In an interview, Dr. Eric Edwards, the chief executive and president of Phlow, described the company as a “public benefit corporation” that was dedicated to having a social impact, and he said his firm also intended to create “the nation’s first strategic active pharmaceutical ingredient reserve” — in essence, a stockpile for pharmaceutical ingredients to be used in the event of drug shortages or an emergency.

“There are not a lot of people wanting to bring back generic medicine manufacturing to the United States that has been lost to India and China over decades,” said Dr. Edwards, who described himself as a “serial entrepreneur” as well as a physician. “You need someone like the federal government saying this is too important for us not to focus on.”

In a statement that the Trump administration plans to release Tuesday morning, Mr. Trump’s health secretary, Alex M. Azar II, called the initiative “a significant step to rebuild our domestic ability to protect ourselves from health threats.”

Martin van Trieste, the chief executive of Civica Rx, is also on Phlow’s board. And another board member, Rosemary Gibson, is a senior adviser at the Hastings Center, a nonpartisan bioethics institute, who has frequently written and testified about the dangers of the United States’ reliance on Chinese drug manufacturing.

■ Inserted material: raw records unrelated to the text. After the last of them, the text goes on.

(** * Assignment13/main_lt.py: the YOLOv3 Lightning module

    A shallow embedding of [main_lt.py]: the static architecture list
    [model_config], the sub-modules [CNNBlock], [ResidualBlock] and
    [ScalePrediction], and the [YOLOv3] class with its [forward] and its
    Lightning hooks.

    Tensors are kept abstract: the program is written once over an interface
    [Torch T] of the torch operations it calls, each of which may raise.  The
    shape rules of those operations (PyTorch's documented contracts) are stated
    as laws [TorchLaws]; [list Z], a tensor reduced to its shape, is an
    instance.  The utilities imported from [utils] and [loss] are opaque: a
    call to one is recorded as an event, its result is given by an oracle. *)

From Stdlib Require Import ZArith List Lia Floats.PrimFloat.
From stdpp Require Import base option list gmap strings pretty.

Set Warnings "-inexact-float,-register-all".
Local Open Scope Z_scope.

(** ** Python results: a value or a raised exception *)

Inductive exn : Type :=
| NameError (name : string)
| IndexError
| RuntimeError.

Inductive res (A : Type) : Type :=
| Ok (a : A)
| Raise (e : exn).
Arguments Ok {A} a.
Arguments Raise {A} e.

#[global] Instance res_ret : MRet res := fun A a => Ok a.
#[global] Instance res_bind : MBind res := fun A B k m =>
  match m with Ok a => k a | Raise e => Raise e end.
#[global] Instance res_fmap : FMap res := fun A B f m =>
  match m with Ok a => Ok (f a) | Raise e => Raise e end.

(** [for x in l: acc = body acc x], stopping at the first exception. *)
Fixpoint for_each {A B : Type} (body : A -> B -> res A) (l : list B) (acc : A) : res A :=
  match l with
  | [] => Ok acc
  | b :: l' => acc' ← body acc b; for_each body l' acc'
  end.

(** [None], the value of a function that ends without [return]. *)
Inductive NoneType : Type := PyNone.

(** Nested lists of numbers, the argument of [torch.tensor]. *)
Inductive pydata : Type :=
| PyFloat (f : float)
| PyInt (z : Z)
| PyList (l : list pydata).

(** ** Python lists *)

Module pylist.
(** [l[i]]: a negative index counts from the end; out of range raises. *)
Definition getitem {A : Type} (l : list A) (i : Z) : res A :=
  let j := if i <? 0 then i + Z.of_nat (length l) else i in
  if j <? 0 then Raise IndexError
  else match l !! Z.to_nat j with
       | Some a => Ok a
       | None => Raise IndexError
       end.

(** [l.append(a)] *)
Definition append {A : Type} (l : list A) (a : A) : list A := l ++ [a].

(** [l.pop()]: removes and returns the last element. *)
Definition pop {A : Type} (l : list A) : res (A * list A) :=
  match last l with
  | Some a => Ok (a, removelast l)
  | None => Raise IndexError
  end.

(** [range(n)] *)
Definition range (n : Z) : list Z := map Z.of_nat (seq 0 (Z.to_nat n)).
End pylist.

(** ** torch.nn modules used by the program, by their hyper-parameters *)

Module nn.
Record Conv2d : Type := mkConv2d {
  in_channels : Z;
  out_channels : Z;
  kernel_size : Z;
  stride : Z;
  padding : Z;
  bias : bool }.

(** [nn.Conv2d(in_channels, out_channels, bias=..., **kwargs)] with the
    keyword arguments the program passes; [stride] defaults to 1 and
    [padding] to 0. *)
Record kwargs : Type := mkKwargs {
  kw_kernel_size : Z;
  kw_stride : option Z;
  kw_padding : option Z }.

Definition Conv2d_init (in_channels out_channels : Z) (bias : bool) (kw : kwargs) : Conv2d :=
  {| in_channels := in_channels;
     out_channels := out_channels;
     kernel_size := kw_kernel_size kw;
     stride := default 1 (kw_stride kw);
     padding := default 0 (kw_padding kw);
     bias := bias |}.

Record BatchNorm2d : Type := mkBatchNorm2d { num_features : Z }.
Record LeakyReLU : Type := mkLeakyReLU { negative_slope : float }.
Record Upsample : Type := mkUpsample { scale_factor : Z }.
End nn.

(** ** The torch operations the program calls *)

Class Torch (T : Type) : Type := {
  shape : T -> list Z;
  conv2d : nn.Conv2d -> T -> res T;
  batch_norm : nn.BatchNorm2d -> T -> res T;
  leaky_relu : nn.LeakyReLU -> T -> res T;
  interpolate : nn.Upsample -> T -> res T;
  add : T -> T -> res T;
  cat : list T -> Z -> res T;
  reshape : T -> list Z -> res T;
  permute : T -> list Z -> res T;
  tensor : pydata -> T;
  unsqueeze : T -> Z -> res T;
  repeat_ : T -> list Z -> res T;
  mul : T -> T -> res T;
  select : T -> Z -> res T }.

(** ** Shape rules of the torch operations (PyTorch's documented contracts) *)

Module shapes.
Definition prod (s : list Z) : Z := fold_right Z.mul 1 s.

(** Output length of a convolution along one axis:
    [floor((h + 2*padding - kernel_size) / stride) + 1]. *)
Definition conv_out (m : nn.Conv2d) (h : Z) : Z :=
  (h + 2 * nn.padding m - nn.kernel_size m) / nn.stride m + 1.

Definition conv_axis_ok (m : nn.Conv2d) (h : Z) : bool :=
  (0 <? h) && (nn.kernel_size m <=? h + 2 * nn.padding m).

(** [nn.Conv2d]: input [(N, C_in, H, W)] or [(C_in, H, W)]; the channel
    count must be [in_channels] and the padded input at least as large as
    the kernel. *)
Definition conv2d (m : nn.Conv2d) (s : list Z) : res (list Z) :=
  match s with
  | [n; c; h; w] =>
      if (c =? nn.in_channels m) && conv_axis_ok m h && conv_axis_ok m w
      then Ok [n; nn.out_channels m; conv_out m h; conv_out m w]
      else Raise RuntimeError
  | [c; h; w] =>
      if (c =? nn.in_channels m) && conv_axis_ok m h && conv_axis_ok m w
      then Ok [nn.out_channels m; conv_out m h; conv_out m w]
      else Raise RuntimeError
  | _ => Raise RuntimeError
  end.

(** [nn.BatchNorm2d]: a 4-D input with [num_features] channels, unchanged
    in shape. *)
Definition batch_norm (m : nn.BatchNorm2d) (s : list Z) : res (list Z) :=
  match s with
  | [n; c; h; w] => if c =? nn.num_features m then Ok s else Raise RuntimeError
  | _ => Raise RuntimeError
  end.

(** [nn.LeakyReLU] is element-wise. *)
Definition leaky_relu (m : nn.LeakyReLU) (s : list Z) : res (list Z) := Ok s.

(** [nn.Upsample(scale_factor=k)] (nearest): a 3-D, 4-D or 5-D input whose
    dimensions after the first two are multiplied by [k]. *)
Definition interpolate (m : nn.Upsample) (s : list Z) : res (list Z) :=
  match s with
  | n :: c :: sp =>
      if bool_decide (1 <= length sp <= 3)%nat
      then Ok (n :: c :: map (fun d => d * nn.scale_factor m) sp)
      else Raise RuntimeError
  | _ => Raise RuntimeError
  end.

(** Broadcasting of two shapes, aligned at the last dimension. *)
Fixpoint broadcast_rev (a b : list Z) : res (list Z) :=
  match a, b with
  | [], _ => Ok b
  | _, [] => Ok a
  | x :: a', y :: b' =>
      if x =? y then (x ::.) <$> broadcast_rev a' b'
      else if x =? 1 then (y ::.) <$> broadcast_rev a' b'
      else if y =? 1 then (x ::.) <$> broadcast_rev a' b'
      else Raise RuntimeError
  end.

Definition add (a b : list Z) : res (list Z) :=
  @rev Z <$> broadcast_rev (rev a) (rev b).

(** [torch.cat(ts, dim)]: shapes of one rank that agree outside [dim];
    the sizes along [dim] add up. *)
Definition cat2 (d : nat) (a b : list Z) : res (list Z) :=
  match a !! d, b !! d with
  | Some x, Some y =>
      if bool_decide (length a = length b)
         && bool_decide (take d a = take d b)
         && bool_decide (drop (Datatypes.S d) a = drop (Datatypes.S d) b)
      then Ok (<[d := x + y]> a)
      else Raise RuntimeError
  | _, _ => Raise RuntimeError
  end.

Definition cat (ss : list (list Z)) (dim : Z) : res (list Z) :=
  match ss with
  | [] => Raise RuntimeError
  | s0 :: ss' =>
      let d := if dim <? 0 then dim + Z.of_nat (length s0) else dim in
      if (d <? 0) || (Z.of_nat (length s0) <=? d) then Raise IndexError
      else for_each (cat2 (Z.to_nat d)) ss' s0
  end.
Lemma fwd_bind_arc ctx net i vis src_wire : ∀ fuel r cursor r' ad,
  fwd_bind fuel ctx r net i vis src_wire cursor = Ok r' →
  arc_at r (udata net) i = Ok ad →
  ∃ ad', arc_at r' (udata net) i = Ok ad'
    ∧ ∀ w, is_Some (ad_wires ad' !! w) →
           is_Some (ad_wires ad !! w) ∨ is_Some (vis !! w).
Proof.
  induction fuel as [|fuel IH]; intros r cursor r' ad H Had; simpl in H.
  - destruct (vis !! cursor); [done|]. injection H as <-. eauto.
  - destruct (vis !! cursor) as [v|] eqn:Ev; [|injection H as <-; eauto].
    apply bind_Ok in H as (r1 & Hb & H).
    pose proof (bind_pip_internal_arc _ _ _ _ _ _ _ Hb Had) as Had1.
    assert (∀ w, is_Some (ad_wires (set_ad_wires ad
                   (<[cursor := vi_pip v]> (ad_wires ad))) !! w) →
                 is_Some (ad_wires ad !! w) ∨ is_Some (vis !! w)) as Hstep.
    { intros w Hs. simpl in Hs.
      destruct (decide (cursor = w)) as [<-|Hne]; [right; eauto|].
      rewrite lookup_insert_ne in Hs by done. by left. }
    case_bool_decide.
    + case_bool_decide; [|done]. injection H as <-. eauto.
    + destruct (IH _ _ _ _ H Had1) as (ad' & Had' & Hw).
      exists ad'. split; [done|]. intros w [Hs|Hs]%Hw; [|by right].
      by apply Hstep.
Qed.

Lemma route_arc_forward_binds fuel ctx a r t net i is_bb abb src_wire dst_wire
    res a' r' t' ad ad' w :
  queue t = [] →
  route_arc_forward fuel ctx a r t net i is_bb abb src_wire dst_wire
  = Ok (res, a', r', t') →
  arc_at r (udata net) i = Ok ad → arc_at r' (udata net) i = Ok ad' →
  is_Some (ad_wires ad' !! w) →
  is_Some (ad_wires ad !! w) ∨ w = src_wire ∨ ¬ reserved_elsewhere r (udata net) w.
Proof.
  intros Hq H Had Had' Hw. unfold route_arc_forward in H.
  apply bind_Ok in H as (s0 & Hinit & H). apply bind_Ok in H as (s & Hloop & H).
  apply astar_loop_run in Hloop as [n Hrun].
  pose proof (astar_run_unreserved _ _ _ _ _ _ _ src_wire _ _ _ Hrun
                (astar_init_unreserved _ _ _ _ _ _ _ _ _ _ Hinit Hq)) as [_ Hv].
  case_bool_decide.
  - apply bind_Ok in H as (r1 & Hbind & H). injection H as <- <- <- <-.
    destruct (fwd_bind_arc _ _ _ _ _ _ _ _ _ _ Hbind Had) as (ad1 & Had1 & Hsub).
    rewrite Had' in Had1. injection Had1 as <-.
    destruct (Hsub w Hw) as [?|Hvis]; [by left|]. right. by apply Hv.
  - injection H as <- <- <- <-. rewrite Had in Had'. injection Had' as <-.
    by left.
Qed.

(** C6, as the code has it.  In [route_arc] for a net, a wire reserved for
    another net is in the backwards queue only as the sink wire, with which
    the queue is seeded, and in the forward priority queue only as the source
    wire, with which that queue is seeded: no uphill or downhill step of the
    search adds such a wire.  When the device's adjacency and the pips
    recorded for the net are consistent, a wire reserved for another net that
    [route_arc] adds to the arc is an end of the arc or a wire the net holds
    already. *)
Theorem route_arc_reserved_wires (fuel : nat) (ctx : Context) (a : ArchState)
    (r : Router) (t : ThreadContext) (net : NetInfo) (i : nat)
    (is_mt is_bb : bool) (usr : PortRef) :
  users net !! i = Some usr →
  let src_wire := getNetinfoSourceWire ctx net in
  let dst_wire := getNetinfoSinkWire ctx net usr in
  let bwd0 := mkBwdState (set_backwards (set_queue t []) [dst_wire] ∅) 0 false in
  (∀ n s w, bwd_run fuel ctx a r net src_wire n bwd0 s →
            w ∈ backwards_queue (bs_t s) →
            reserved_elsewhere r (udata net) w → w = dst_wire)
  ∧ (∀ t1 abb s0 n s q,
       queue t1 = [] →
       astar_init ctx a r t1 net i abb src_wire dst_wire = Ok s0 →
       astar_run ctx r net i dst_wire is_bb abb n s0 s →
       q ∈ queue (fs_t s) →
       reserved_elsewhere r (udata net) (qw_wire q) → qw_wire q = src_wire)
  ∧ (adjacency_consistent ctx →
     driving_pips_consistent ctx r (udata net) →
     ∀ res a' r' t' ad ad' w,
       route_arc fuel ctx a r t net i is_mt is_bb = Ok (res, a', r', t') →
       arc_at r (udata net) i = Ok ad → arc_at r' (udata net) i = Ok ad' →
       is_Some (ad_wires ad' !! w) →
       reserved_elsewhere r (udata net) w →
       is_Some (ad_wires ad !! w) ∨ w = src_wire ∨ w = dst_wire
       ∨ bound_to r (udata net) w).
Proof.
  intros Hu src_wire dst_wire bwd0.
  assert (bwd_unreserved r (udata net) dst_wire (bs_t bwd0)) as Hq0.
  { intros w. simpl. intros ->%list_elem_of_singleton. by left. }
  split; [|split].
  - intros n s w Hrun Hw Hres.
    destruct (bwd_run_unreserved _ _ _ _ _ _ dst_wire _ _ _ Hrun Hq0 w Hw);
      [done | contradiction].
  - intros t1 abb s0 n s q Hq Hinit Hrun Hin Hres.
    destruct (astar_run_unreserved _ _ _ _ _ _ _ src_wire _ _ _ Hrun
                (astar_init_unreserved _ _ _ _ _ _ _ _ _ _ Hinit Hq)) as [Hqs _].
    destruct (Hqs q Hin); [done | contradiction].
  - intros Hadj Hcons res a' r' t' ad ad' w H Had Had' Hw Hres.
    unfold route_arc in H. rewrite Had in H. simpl in H.
    rewrite (proj2 (vec_at_Ok _ _ _) Hu) in H. simpl in H.
    fold src_wire dst_wire in H.
    assert (r' = r → is_Some (ad_wires ad !! w)) as Hsame.
    { intros ->. rewrite Had in Had'. by injection Had' as <-. }
    case_bool_decide as Hs.
    { unfold ARC_LOG_ERR in H. destruct is_mt; [|done].
      injection H as <- <- <- <-. left. by apply Hsame. }
    case_bool_decide as Hd.
    { unfold ARC_LOG_ERR in H. destruct is_mt; [|done].
      injection H as <- <- <- <-. left. by apply Hsame. }
    case_bool_decide as Hp.
    { injection H as <- <- <- <-. left. by apply Hsame. }
    apply bind_Ok in H as (b & Hloop & H).
    apply bwd_loop_run in Hloop as [n Hrun]. fold bwd0 in Hrun.
    case_bool_decide as Hreach.
    + apply bind_Ok in H as (r1 & Hb1 & H).
      apply bind_Ok in H as ([r2 cursor_fwd] & Hb2 & H).
      case_bool_decide; [|done]. injection H as <- <- <- <-.
      pose proof (bind_pip_internal_arc _ _ _ _ _ _ _ Hb1 Had) as Had1.
      destruct (bwd_bind_arc _ _ _ _ _ _ _ _ _ _ Hb2 Had1) as (ad2 & Had2 & Hsub).
      rewrite Had' in Had2. injection Had2 as <-.
      destruct (Hsub w Hw) as [H1|(k & v & Hk & ->)].
      * simpl in H1. destruct (decide (src_wire = w)) as [<-|Hne]; [by right; left|].
        rewrite lookup_insert_ne in H1 by done. by left.
      * assert (bwd_pips_ok ctx r (udata net) src_wire dst_wire
                  (backwards_pip (bs_t b))) as Hok.
        { eapply bwd_run_pips_ok; eauto. intros ? ? Hx.
          simpl in Hx. by rewrite lookup_empty in Hx. }
        destruct (Hok k v Hk) as [?|[?|[?|?]]]; auto. contradiction.
    + pose proof (bwd_run_queue _ _ _ _ _ _ _ _ _ Hrun) as Hqueue.
      simpl in Hqueue.
      assert (queue (set_visited (bs_t b) ∅) = []) as Hq1 by done.
      destruct (route_arc_forward_binds fuel ctx a r _ net i is_bb _ _ _
                  res a' r' t' ad ad' w Hq1 H Had Had' Hw) as [?|[?|?]]; auto.
      contradiction.
Qed.

Lemma adjacency_consistent_sample : adjacency_consistent Sample.ctx0.
Proof.
  intros w uh. simpl. case_bool_decide; [|by intros ?%not_elem_of_nil].
  intros ->%list_elem_of_singleton. lia.
Qed.

Lemma driving_pips_consistent_sample :
  driving_pips_consistent Sample.ctx0 Sample.router_reserved 0.
Proof.
  assert (map_Forall (λ _ wd, bound_nets wd = ∅) (wires Sample.router_reserved))
    as Hall by (apply (bool_decide_unpack _); vm_compute; exact I).
  intros w wd b Hw Hb. apply Hall in Hw. simpl in Hw. rewrite Hw in Hb.
  by rewrite lookup_empty in Hb.
Qed.

Lemma reserved_elsewhere_sample : reserved_elsewhere Sample.router_reserved 0 5.
Proof. eexists. split; [reflexivity|]. simpl. split; lia. Qed.

Lemma route_arc_reserved_wires_witness :
  is_Some ((∅ : gmap Z Z) !! 5) ∨ 5 = 1 ∨ 5 = 5
  ∨ bound_to Sample.router_reserved 0 5.
Proof.
  destruct (route_arc_reserved_wires 20 Sample.ctx0 Sample.arch0
              Sample.router_reserved Sample.tc0 Sample.net0 0 false true
              (mkPortRef (mkCellInfo 2) 0) eq_refl) as (_ & _ & H).
  refine (H adjacency_consistent_sample driving_pips_consistent_sample
            _ _ _ _ (mkPerArcData ∅ (mkArcBounds 1 0 5 0)) _ 5 _ eq_refl _ _
            reserved_elsewhere_sample).
  - vm_compute. reflexivity.
  - vm_compute. reflexivity.
  - eexists. vm_compute. reflexivity.
Defined.

(** The claim C6 as it is written fails on the sink wire.  On the device
    with the pinch point the set-up of the router reserves wire 5, the sink
    of the net of [udata] 0, for the net of [udata] 1, whose only way leads
    through it; [route_arc] for the first net seeds the backwards queue with
    wire 5 and binds it to the arc. *)
Lemma route_arc_binds_reserved_sink :
  ∃ r, SamplePinch.router_setup = Ok r
    ∧ reserved_elsewhere r (udata SamplePinch.net_n) 5
    ∧ getNetinfoSinkWire SamplePinch.ctx SamplePinch.net_n
        (mkPortRef (mkCellInfo 2) 0) = 5
    ∧ bwd_run 10 SamplePinch.ctx Sample.arch0 r SamplePinch.net_n 1 0
        (mkBwdState (set_backwards (set_queue Sample.tc0 []) [5] ∅) 0 false)
        (mkBwdState (set_backwards (set_queue Sample.tc0 []) [5] ∅) 0 false)
    ∧ 5 ∈ backwards_queue (set_backwards (set_queue Sample.tc0 []) [5] ∅)
    ∧ ∃ a' r' t' ad',
        route_arc 10 SamplePinch.ctx Sample.arch0 r Sample.tc0
          SamplePinch.net_n 0 false true = Ok (ARC_SUCCESS, a', r', t')
        ∧ arc_at r' (udata SamplePinch.net_n) 0 = Ok ad'
        ∧ ad_wires ad' !! 5 = Some 10.
Proof.
  eexists. split; [vm_compute; reflexivity|].
  split.
  { eexists. split; [vm_compute; reflexivity|]. simpl. split; lia. }
  split; [reflexivity|].
  split; [constructor|]. split; [apply list_elem_of_here|].
  eexists _, _, _, _. split; [vm_compute; reflexivity|].
  split; [vm_compute; reflexivity|]. vm_compute. reflexivity.
Qed.

(** * Further properties of the router *)

Import Router2Inv.
Import Sample SampleRouted.

(** ** Rip-up of an arc *)

Lemma released_source_uses uid wd :
  source_uses (released uid wd) uid = source_uses wd uid - 1.
Proof.
  unfold released, source_uses at 1. simpl.
  destruct (Z.eqb_spec (source_uses wd uid - 1) 0) as [E|E].
  - rewrite lookup_delete_eq. lia.
  - by rewrite lookup_insert_eq.
Qed.

Lemma released_other uid wd m :
  m ≠ uid → bound_nets (released uid wd) !! m = bound_nets wd !! m.
Proof.
  intros Hm. unfold released. simpl.
  destruct (source_uses wd uid - 1 =? 0).
  - by rewrite lookup_delete_ne.
  - by rewrite lookup_insert_ne.
Qed.

Lemma released_refcount_ok uid wd :
  refcount_ok wd → is_Some (bound_nets wd !! uid) → refcount_ok (released uid wd).
Proof.
  intros Hok Hsome. unfold released.
  destruct (Z.eqb_spec (source_uses wd uid - 1) 0) as [E|E].
  - by apply refcount_ok_delete.
  - apply refcount_ok_insert; [done|]. apply Hok in Hsome. lia.
Qed.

Dr. Edwards said his company would focus on “critical care medicines used to treat hospitalized patients with Covid-19,” including “medicines that are used for sedation to help patients requiring ventilator support, pain management and certain essential antibiotics.” Production has already begun at an Ampac facility, he said, while Phlow builds new plants.

China is the main global supplier of the raw ingredients used in many common drugs, including antibiotics like penicillin and painkillers like ibuprofen and aspirin.

In recent years, observers like Ms. Gibson have warned about dependence on China for raw pharmaceutical ingredients, pointing to the widespread recalls in 2018 of the blood pressure drug valsartan that were traced to problems at a single Chinese factory that made the drug’s active ingredient, which was contaminated with a possible carcinogen.

Dr. Edwards said Phlow was incorporated in January, though he began working on it last year, before the emergence of the coronavirus. The aim, he said, was “strengthening America’s supply chain and manufacturing American generic medicines at risk of shortage.” He planned at first to use advanced manufacturing technology to produce generic drugs for children. But he switched gears, he said, when the pandemic emerged, and responded to a request from the Biomedical Advanced Research and Development Authority for proposals to use advanced manufacturing to assist in the Covid-19 response.

A spokesman for Phlow said Monday night that “Dr. Edwards departed Kaléo on good terms over one year ago and had no oversight of drug pricing during the end of his tenure.”